--- Problem statement ---
Set down exactly the lines from the one containing "cl_config := match" through the end of the records below, both included, and nothing else.

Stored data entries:
+++

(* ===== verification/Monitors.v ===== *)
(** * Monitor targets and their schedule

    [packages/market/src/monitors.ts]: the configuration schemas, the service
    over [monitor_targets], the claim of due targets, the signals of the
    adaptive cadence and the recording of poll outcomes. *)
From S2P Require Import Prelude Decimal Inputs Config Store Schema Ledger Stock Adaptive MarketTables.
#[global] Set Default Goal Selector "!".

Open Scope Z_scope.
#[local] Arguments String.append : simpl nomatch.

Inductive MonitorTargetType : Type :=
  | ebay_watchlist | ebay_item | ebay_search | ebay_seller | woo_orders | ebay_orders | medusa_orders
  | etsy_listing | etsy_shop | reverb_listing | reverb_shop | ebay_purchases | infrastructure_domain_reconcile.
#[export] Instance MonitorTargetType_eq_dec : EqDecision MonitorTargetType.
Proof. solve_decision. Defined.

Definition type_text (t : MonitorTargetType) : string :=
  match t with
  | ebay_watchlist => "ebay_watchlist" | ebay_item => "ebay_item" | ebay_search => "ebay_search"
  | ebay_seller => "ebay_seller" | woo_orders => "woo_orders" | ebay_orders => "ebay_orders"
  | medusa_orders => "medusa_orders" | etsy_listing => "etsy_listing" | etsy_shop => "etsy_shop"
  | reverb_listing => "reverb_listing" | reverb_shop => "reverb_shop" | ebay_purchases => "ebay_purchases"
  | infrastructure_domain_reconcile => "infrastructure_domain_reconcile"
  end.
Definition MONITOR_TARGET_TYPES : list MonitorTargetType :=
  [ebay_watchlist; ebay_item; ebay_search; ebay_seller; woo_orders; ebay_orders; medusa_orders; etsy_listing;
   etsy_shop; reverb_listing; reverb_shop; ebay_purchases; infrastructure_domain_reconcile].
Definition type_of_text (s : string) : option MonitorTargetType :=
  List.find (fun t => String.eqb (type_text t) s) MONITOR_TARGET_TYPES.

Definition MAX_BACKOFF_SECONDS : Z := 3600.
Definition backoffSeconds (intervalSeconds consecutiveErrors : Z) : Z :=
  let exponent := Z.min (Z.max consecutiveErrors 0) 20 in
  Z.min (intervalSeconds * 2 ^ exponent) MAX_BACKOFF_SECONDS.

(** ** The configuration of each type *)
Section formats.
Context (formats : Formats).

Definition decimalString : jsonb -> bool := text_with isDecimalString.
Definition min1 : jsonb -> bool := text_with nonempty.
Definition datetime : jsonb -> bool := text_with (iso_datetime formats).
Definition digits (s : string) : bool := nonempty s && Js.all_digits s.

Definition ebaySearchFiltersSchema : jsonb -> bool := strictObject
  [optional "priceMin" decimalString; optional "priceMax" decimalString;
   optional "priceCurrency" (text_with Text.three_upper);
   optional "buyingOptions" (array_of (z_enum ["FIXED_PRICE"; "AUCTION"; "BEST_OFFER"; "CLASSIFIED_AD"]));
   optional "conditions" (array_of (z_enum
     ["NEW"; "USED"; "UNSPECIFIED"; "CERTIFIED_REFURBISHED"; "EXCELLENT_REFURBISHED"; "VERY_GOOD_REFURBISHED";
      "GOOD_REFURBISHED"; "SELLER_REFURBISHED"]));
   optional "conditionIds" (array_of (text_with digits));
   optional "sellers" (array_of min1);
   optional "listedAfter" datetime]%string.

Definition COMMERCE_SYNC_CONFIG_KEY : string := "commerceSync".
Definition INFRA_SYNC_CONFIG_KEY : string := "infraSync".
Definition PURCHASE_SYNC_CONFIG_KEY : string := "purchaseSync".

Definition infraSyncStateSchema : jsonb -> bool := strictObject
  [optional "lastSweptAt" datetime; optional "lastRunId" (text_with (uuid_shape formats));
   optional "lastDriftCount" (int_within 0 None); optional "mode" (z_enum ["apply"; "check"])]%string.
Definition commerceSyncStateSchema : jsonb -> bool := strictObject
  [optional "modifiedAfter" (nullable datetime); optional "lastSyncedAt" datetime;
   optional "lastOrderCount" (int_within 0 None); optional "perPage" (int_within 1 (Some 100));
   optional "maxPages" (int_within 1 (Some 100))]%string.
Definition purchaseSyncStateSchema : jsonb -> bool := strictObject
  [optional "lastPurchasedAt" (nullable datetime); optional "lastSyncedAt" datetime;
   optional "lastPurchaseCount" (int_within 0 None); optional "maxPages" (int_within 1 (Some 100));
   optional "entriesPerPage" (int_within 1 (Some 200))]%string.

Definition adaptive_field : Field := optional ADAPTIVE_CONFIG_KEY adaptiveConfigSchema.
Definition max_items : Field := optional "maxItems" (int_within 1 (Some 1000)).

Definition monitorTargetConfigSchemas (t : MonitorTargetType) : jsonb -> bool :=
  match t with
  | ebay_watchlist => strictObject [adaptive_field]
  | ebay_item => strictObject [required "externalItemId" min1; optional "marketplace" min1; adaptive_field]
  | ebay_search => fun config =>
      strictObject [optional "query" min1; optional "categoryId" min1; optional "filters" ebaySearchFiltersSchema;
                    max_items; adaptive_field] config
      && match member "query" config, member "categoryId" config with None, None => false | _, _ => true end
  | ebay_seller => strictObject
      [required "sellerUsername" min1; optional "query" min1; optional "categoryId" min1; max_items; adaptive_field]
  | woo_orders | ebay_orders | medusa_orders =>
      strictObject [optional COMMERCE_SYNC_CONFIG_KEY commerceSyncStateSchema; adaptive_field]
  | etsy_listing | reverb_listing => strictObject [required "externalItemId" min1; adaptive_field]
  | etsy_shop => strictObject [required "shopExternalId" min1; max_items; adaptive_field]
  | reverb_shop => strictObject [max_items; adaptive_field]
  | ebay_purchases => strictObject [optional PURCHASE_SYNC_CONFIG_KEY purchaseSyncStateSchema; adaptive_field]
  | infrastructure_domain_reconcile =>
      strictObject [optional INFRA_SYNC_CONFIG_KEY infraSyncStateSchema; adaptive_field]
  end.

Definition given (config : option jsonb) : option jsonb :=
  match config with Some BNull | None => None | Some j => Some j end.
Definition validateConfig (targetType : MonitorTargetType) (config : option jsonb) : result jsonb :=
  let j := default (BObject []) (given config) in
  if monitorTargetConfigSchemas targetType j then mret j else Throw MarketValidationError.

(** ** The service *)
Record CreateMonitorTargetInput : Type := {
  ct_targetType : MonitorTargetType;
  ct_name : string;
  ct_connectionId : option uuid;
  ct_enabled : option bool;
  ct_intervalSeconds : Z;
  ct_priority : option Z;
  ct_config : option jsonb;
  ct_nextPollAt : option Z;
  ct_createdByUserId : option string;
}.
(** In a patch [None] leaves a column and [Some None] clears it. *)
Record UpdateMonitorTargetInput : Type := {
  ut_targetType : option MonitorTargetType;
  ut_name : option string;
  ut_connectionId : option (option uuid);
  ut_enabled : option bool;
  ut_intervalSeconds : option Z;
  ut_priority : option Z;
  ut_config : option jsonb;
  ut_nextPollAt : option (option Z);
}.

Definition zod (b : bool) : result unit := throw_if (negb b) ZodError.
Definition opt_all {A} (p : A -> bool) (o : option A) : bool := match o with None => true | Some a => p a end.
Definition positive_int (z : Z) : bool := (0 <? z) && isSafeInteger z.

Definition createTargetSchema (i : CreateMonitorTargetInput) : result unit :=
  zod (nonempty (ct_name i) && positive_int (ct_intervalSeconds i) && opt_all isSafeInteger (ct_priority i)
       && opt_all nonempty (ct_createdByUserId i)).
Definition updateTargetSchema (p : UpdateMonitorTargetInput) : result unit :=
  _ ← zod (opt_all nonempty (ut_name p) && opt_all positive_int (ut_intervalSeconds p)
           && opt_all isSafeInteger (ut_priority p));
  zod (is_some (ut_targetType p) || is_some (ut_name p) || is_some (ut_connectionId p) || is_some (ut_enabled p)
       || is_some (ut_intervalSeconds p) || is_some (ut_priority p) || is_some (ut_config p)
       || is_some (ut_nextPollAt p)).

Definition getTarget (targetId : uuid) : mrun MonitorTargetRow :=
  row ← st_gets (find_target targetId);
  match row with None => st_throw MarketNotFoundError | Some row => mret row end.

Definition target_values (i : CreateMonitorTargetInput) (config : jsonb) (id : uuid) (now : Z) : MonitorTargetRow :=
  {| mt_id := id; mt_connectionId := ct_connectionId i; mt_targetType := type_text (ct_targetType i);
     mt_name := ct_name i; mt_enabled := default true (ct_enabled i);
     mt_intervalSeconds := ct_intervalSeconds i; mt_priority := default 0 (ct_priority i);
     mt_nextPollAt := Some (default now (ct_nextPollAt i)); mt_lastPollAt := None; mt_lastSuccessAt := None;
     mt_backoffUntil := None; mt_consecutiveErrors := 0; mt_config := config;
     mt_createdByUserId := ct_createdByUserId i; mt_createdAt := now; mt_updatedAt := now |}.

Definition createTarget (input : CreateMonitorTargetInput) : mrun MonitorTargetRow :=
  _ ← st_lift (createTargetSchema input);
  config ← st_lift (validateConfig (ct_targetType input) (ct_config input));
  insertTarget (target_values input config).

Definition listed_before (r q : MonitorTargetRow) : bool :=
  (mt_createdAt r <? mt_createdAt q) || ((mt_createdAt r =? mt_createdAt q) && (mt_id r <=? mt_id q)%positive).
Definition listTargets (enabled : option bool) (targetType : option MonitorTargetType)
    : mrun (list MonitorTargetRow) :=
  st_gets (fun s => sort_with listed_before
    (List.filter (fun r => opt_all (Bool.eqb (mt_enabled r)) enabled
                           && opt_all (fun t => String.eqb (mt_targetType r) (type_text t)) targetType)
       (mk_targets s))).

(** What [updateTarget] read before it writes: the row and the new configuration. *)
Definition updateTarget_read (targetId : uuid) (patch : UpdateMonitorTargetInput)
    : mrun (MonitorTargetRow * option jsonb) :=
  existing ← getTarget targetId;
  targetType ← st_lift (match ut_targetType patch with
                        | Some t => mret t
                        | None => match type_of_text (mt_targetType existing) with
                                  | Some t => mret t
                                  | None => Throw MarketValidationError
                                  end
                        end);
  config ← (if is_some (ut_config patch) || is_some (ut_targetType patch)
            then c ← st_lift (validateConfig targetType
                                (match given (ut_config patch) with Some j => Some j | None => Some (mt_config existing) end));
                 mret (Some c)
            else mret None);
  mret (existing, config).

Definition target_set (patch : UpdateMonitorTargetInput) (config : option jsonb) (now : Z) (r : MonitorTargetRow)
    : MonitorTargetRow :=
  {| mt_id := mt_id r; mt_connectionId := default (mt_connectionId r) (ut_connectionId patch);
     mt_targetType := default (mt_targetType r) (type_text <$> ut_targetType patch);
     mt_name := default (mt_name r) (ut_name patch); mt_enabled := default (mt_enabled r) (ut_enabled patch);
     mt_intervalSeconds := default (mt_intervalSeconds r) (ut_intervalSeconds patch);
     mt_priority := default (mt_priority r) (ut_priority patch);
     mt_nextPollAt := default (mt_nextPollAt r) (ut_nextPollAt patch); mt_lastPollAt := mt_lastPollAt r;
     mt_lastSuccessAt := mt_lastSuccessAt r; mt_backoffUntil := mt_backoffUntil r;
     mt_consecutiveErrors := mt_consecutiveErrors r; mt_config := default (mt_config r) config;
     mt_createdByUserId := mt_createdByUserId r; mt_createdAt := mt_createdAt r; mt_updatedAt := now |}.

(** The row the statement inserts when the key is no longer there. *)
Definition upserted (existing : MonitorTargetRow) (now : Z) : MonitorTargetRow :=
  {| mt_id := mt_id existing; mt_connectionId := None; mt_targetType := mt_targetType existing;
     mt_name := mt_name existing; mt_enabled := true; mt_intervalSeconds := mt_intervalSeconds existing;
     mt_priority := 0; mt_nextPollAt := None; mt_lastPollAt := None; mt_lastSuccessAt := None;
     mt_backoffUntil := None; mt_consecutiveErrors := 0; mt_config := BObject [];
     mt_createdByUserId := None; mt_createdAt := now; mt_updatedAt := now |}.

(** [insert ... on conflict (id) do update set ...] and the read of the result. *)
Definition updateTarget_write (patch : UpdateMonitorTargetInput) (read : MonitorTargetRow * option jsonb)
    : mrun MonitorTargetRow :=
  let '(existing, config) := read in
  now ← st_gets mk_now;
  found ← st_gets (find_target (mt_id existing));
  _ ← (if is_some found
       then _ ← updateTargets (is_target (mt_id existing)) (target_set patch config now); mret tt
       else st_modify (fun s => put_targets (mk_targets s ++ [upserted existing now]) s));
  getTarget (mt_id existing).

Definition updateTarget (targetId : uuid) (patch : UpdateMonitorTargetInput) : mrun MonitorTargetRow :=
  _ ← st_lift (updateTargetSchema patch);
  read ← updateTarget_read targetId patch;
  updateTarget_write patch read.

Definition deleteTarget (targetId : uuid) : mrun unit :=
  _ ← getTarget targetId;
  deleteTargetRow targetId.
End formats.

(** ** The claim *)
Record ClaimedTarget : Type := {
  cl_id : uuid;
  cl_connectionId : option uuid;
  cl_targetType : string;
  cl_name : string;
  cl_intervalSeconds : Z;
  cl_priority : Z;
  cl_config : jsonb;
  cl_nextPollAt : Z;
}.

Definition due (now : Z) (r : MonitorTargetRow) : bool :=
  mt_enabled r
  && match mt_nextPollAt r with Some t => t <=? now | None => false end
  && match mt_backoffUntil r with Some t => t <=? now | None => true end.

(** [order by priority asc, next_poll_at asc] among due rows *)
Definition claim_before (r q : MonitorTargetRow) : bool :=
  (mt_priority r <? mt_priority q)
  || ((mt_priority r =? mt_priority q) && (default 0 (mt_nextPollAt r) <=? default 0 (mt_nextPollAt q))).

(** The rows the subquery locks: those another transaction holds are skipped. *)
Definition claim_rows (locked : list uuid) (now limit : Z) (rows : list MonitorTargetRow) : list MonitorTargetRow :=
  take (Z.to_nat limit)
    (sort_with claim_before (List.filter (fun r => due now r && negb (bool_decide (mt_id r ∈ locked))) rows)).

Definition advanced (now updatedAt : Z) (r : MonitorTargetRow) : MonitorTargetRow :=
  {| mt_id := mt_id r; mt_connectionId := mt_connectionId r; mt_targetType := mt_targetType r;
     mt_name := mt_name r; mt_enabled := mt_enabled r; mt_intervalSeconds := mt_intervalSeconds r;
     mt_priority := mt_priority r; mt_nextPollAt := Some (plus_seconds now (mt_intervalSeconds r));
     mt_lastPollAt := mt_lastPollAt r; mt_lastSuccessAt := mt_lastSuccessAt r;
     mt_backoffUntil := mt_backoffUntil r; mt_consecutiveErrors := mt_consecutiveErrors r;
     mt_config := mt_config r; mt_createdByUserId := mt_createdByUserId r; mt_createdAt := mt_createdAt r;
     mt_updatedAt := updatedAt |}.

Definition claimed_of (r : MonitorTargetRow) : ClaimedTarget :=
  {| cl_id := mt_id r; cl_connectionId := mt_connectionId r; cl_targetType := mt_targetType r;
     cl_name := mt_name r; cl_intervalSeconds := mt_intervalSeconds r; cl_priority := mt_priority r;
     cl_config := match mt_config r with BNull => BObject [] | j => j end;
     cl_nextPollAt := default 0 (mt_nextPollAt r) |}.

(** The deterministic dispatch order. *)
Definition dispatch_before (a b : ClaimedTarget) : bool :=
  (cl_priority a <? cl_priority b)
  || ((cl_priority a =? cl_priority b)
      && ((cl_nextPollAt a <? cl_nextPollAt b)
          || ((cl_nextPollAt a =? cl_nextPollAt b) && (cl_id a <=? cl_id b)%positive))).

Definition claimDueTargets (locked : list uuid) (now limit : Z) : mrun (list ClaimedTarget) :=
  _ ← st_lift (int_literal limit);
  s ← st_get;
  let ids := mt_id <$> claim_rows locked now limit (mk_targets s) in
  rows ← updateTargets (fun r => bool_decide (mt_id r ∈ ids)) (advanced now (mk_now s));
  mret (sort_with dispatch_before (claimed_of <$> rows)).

+++

--- Task output ---
     cl_config := match mt_config r with BNull => BObject [] | j => j end;
     cl_nextPollAt := default 0 (mt_nextPollAt r) |}.

(** The deterministic dispatch order. *)
Definition dispatch_before (a b : ClaimedTarget) : bool :=
  (cl_priority a <? cl_priority b)
  || ((cl_priority a =? cl_priority b)
      && ((cl_nextPollAt a <? cl_nextPollAt b)
          || ((cl_nextPollAt a =? cl_nextPollAt b) && (cl_id a <=? cl_id b)%positive))).

Definition claimDueTargets (locked : list uuid) (now limit : Z) : mrun (list ClaimedTarget) :=
  _ ← st_lift (int_literal limit);
  s ← st_get;
  let ids := mt_id <$> claim_rows locked now limit (mk_targets s) in
  rows ← updateTargets (fun r => bool_decide (mt_id r ∈ ids)) (advanced now (mk_now s));
  mret (sort_with dispatch_before (claimed_of <$> rows)).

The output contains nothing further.